Nothing outside the range is wanted. Repeat exactly the lines below from the one with "1 changes) 24" through the one with "E by reflexivity.".

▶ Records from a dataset
● ● ● ● ●

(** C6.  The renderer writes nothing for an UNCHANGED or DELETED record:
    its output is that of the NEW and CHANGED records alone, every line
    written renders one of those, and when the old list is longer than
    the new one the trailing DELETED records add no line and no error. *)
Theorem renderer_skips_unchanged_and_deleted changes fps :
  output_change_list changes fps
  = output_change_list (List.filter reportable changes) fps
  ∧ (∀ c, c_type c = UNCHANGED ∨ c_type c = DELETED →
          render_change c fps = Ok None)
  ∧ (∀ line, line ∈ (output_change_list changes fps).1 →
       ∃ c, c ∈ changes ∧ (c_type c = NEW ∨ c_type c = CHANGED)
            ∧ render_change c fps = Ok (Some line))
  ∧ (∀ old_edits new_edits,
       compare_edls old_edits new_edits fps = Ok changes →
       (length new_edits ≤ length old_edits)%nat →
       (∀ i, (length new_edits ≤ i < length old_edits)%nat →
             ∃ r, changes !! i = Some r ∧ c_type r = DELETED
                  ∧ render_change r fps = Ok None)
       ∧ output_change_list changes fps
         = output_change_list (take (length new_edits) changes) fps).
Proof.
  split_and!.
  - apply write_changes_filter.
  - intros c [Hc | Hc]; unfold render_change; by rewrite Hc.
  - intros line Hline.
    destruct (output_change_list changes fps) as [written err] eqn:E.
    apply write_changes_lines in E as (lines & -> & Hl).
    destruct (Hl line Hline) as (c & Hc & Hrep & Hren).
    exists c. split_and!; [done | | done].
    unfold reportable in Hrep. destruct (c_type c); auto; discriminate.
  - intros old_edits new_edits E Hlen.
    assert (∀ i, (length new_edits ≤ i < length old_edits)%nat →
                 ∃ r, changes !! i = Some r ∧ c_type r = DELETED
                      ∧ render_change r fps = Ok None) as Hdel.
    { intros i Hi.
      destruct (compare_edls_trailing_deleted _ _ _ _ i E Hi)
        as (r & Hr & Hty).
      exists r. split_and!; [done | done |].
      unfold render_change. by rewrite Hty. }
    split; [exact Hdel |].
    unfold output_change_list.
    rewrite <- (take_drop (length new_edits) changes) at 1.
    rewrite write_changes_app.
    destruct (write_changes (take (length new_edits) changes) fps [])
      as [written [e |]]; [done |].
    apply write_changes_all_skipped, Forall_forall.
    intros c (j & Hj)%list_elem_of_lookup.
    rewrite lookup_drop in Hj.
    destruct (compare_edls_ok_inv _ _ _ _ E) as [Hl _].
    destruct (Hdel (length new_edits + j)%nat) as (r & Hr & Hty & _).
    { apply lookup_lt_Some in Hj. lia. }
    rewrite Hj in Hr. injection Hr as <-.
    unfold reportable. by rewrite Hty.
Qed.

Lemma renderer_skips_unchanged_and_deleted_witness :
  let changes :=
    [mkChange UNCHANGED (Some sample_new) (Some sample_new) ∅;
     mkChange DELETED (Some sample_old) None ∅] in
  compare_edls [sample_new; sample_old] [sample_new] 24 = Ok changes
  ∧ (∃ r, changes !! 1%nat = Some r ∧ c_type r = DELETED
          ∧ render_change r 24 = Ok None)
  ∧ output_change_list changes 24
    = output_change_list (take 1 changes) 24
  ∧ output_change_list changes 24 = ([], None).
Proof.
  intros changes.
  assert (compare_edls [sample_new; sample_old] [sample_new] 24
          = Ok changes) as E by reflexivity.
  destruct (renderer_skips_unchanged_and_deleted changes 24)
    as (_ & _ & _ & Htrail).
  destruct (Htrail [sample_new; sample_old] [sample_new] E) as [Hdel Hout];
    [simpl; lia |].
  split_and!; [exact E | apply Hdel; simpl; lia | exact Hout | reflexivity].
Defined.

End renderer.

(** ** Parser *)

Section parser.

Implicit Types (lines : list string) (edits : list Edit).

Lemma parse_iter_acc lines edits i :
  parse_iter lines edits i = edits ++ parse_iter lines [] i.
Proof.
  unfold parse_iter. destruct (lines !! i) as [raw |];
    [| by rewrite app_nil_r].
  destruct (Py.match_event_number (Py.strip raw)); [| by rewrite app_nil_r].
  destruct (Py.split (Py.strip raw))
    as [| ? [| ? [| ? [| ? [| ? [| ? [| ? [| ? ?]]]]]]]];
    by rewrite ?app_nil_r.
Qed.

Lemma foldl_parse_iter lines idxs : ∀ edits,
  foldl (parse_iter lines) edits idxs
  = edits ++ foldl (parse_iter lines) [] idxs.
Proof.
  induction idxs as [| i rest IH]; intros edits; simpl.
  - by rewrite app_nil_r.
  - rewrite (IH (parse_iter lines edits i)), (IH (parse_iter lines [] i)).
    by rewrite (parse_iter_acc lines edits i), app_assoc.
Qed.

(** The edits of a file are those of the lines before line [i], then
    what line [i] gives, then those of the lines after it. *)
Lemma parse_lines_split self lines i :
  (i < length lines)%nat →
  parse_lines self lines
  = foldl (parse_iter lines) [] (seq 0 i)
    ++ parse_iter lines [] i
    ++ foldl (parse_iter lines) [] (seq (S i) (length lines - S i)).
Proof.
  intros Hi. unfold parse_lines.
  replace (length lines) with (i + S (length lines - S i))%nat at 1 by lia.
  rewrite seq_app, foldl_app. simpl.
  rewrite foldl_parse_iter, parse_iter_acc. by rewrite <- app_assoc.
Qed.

● ● ● ● ●

▶ Result for this task
    = output_change_list (take 1 changes) 24
  ∧ output_change_list changes 24 = ([], None).
Proof.
  intros changes.
  assert (compare_edls [sample_new; sample_old] [sample_new] 24
          = Ok changes) as E by reflexivity.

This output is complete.